Supplied entries:
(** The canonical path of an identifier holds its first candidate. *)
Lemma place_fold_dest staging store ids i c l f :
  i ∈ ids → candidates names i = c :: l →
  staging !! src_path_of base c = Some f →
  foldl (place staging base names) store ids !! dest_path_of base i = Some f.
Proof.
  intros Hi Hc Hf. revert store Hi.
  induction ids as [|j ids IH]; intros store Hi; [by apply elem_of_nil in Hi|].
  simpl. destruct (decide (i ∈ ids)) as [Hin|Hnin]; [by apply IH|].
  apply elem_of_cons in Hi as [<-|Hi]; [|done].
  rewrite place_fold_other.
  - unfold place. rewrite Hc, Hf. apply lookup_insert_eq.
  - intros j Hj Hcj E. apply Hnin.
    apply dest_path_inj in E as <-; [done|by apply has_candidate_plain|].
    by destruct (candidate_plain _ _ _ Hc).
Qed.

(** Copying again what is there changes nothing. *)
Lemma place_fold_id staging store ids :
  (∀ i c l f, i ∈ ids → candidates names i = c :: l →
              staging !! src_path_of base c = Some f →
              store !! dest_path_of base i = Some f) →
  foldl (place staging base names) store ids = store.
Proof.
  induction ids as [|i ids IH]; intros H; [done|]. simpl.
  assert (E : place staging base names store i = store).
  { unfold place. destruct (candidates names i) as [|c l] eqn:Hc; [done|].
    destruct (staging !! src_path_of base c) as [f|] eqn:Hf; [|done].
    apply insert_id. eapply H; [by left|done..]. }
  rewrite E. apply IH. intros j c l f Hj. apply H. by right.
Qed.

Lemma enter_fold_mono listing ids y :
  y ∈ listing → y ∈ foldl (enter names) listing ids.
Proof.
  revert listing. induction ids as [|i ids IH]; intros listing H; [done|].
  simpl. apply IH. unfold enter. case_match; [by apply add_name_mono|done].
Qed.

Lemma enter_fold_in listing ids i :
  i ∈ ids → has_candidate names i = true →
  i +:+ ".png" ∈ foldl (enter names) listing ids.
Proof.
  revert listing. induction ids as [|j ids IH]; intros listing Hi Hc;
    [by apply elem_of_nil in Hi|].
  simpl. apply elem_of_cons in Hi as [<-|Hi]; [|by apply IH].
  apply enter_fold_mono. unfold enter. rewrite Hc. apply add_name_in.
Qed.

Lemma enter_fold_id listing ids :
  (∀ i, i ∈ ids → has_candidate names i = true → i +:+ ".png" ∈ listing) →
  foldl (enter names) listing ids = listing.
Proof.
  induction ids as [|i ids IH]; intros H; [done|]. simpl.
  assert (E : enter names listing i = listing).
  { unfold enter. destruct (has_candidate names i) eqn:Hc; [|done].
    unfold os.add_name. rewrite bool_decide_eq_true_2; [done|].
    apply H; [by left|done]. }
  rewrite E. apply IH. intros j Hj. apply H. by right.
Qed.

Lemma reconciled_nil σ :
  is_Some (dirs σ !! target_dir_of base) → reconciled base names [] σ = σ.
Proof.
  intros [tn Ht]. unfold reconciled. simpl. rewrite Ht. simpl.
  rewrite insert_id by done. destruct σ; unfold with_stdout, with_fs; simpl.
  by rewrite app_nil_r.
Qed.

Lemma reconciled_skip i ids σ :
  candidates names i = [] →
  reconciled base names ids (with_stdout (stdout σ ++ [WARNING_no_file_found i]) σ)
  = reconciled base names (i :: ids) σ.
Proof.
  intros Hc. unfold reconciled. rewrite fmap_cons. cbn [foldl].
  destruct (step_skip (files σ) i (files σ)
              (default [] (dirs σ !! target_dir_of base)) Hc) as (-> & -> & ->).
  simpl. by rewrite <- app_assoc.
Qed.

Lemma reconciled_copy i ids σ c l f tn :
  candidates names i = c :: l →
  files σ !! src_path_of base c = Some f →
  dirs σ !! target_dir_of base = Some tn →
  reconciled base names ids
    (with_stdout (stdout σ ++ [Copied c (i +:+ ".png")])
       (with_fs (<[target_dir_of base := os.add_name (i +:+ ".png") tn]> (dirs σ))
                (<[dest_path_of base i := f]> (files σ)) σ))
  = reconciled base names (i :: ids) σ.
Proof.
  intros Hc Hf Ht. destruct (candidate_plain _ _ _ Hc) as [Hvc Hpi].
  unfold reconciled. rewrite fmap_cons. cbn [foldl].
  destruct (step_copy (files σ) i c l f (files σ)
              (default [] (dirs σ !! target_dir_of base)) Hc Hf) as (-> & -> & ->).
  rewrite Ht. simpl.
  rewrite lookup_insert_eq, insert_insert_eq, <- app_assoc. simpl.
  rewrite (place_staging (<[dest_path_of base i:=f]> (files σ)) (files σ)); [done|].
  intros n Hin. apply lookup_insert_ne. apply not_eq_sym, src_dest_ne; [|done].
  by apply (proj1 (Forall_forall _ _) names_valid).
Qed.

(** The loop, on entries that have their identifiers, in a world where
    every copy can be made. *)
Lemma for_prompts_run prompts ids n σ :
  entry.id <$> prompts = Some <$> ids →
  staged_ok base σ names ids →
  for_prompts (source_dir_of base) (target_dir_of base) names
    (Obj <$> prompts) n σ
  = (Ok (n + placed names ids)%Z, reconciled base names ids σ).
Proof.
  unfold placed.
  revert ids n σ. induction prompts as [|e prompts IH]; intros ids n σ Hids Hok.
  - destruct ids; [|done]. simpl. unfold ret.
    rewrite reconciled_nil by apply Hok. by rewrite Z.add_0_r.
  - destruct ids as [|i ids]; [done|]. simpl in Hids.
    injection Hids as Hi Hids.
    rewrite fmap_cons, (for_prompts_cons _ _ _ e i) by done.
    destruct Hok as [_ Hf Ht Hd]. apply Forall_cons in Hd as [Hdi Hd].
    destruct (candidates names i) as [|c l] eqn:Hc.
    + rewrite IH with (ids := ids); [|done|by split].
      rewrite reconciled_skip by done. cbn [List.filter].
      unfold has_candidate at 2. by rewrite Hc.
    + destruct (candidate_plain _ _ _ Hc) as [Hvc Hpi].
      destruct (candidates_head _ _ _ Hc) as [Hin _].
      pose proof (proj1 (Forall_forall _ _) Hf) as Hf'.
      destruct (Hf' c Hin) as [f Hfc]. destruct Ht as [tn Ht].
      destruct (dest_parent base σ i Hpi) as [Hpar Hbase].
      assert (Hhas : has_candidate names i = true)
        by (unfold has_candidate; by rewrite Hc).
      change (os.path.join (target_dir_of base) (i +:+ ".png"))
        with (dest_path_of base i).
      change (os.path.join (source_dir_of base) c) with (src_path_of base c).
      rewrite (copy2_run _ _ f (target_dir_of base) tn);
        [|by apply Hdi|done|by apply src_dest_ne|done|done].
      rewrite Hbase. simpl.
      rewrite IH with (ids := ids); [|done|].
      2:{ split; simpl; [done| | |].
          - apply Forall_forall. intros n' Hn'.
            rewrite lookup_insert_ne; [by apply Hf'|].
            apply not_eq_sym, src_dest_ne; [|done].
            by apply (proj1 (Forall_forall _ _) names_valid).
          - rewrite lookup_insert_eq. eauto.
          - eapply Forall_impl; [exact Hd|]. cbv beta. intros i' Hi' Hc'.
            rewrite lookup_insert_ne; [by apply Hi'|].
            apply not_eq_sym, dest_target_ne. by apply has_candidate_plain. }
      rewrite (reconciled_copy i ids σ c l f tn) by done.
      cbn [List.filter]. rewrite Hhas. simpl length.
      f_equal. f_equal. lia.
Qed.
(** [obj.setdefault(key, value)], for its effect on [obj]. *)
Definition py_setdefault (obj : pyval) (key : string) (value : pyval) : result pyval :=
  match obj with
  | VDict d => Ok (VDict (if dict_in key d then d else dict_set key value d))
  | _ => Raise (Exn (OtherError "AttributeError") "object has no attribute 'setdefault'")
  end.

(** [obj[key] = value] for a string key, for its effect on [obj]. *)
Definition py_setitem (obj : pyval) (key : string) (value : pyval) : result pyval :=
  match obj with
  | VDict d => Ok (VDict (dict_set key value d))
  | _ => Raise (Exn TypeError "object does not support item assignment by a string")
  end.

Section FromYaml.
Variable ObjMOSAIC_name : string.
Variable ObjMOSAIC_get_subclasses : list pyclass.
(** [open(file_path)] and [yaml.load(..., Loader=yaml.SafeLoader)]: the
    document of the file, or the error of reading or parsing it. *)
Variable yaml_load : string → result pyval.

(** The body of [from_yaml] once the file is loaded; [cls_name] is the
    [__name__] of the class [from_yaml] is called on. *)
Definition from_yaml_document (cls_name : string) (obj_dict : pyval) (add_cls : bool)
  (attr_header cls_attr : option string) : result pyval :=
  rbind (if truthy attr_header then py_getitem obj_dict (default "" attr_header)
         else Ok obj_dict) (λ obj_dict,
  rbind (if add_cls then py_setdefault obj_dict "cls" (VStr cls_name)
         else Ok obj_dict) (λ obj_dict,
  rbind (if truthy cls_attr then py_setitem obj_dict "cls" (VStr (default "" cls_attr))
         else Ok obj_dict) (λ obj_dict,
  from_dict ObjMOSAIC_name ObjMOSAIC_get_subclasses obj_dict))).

Exercise:
Extract every line above that contains the word "join".

Finished exercise:
      change (os.path.join (target_dir_of base) (i +:+ ".png"))
      change (os.path.join (source_dir_of base) c) with (src_path_of base c).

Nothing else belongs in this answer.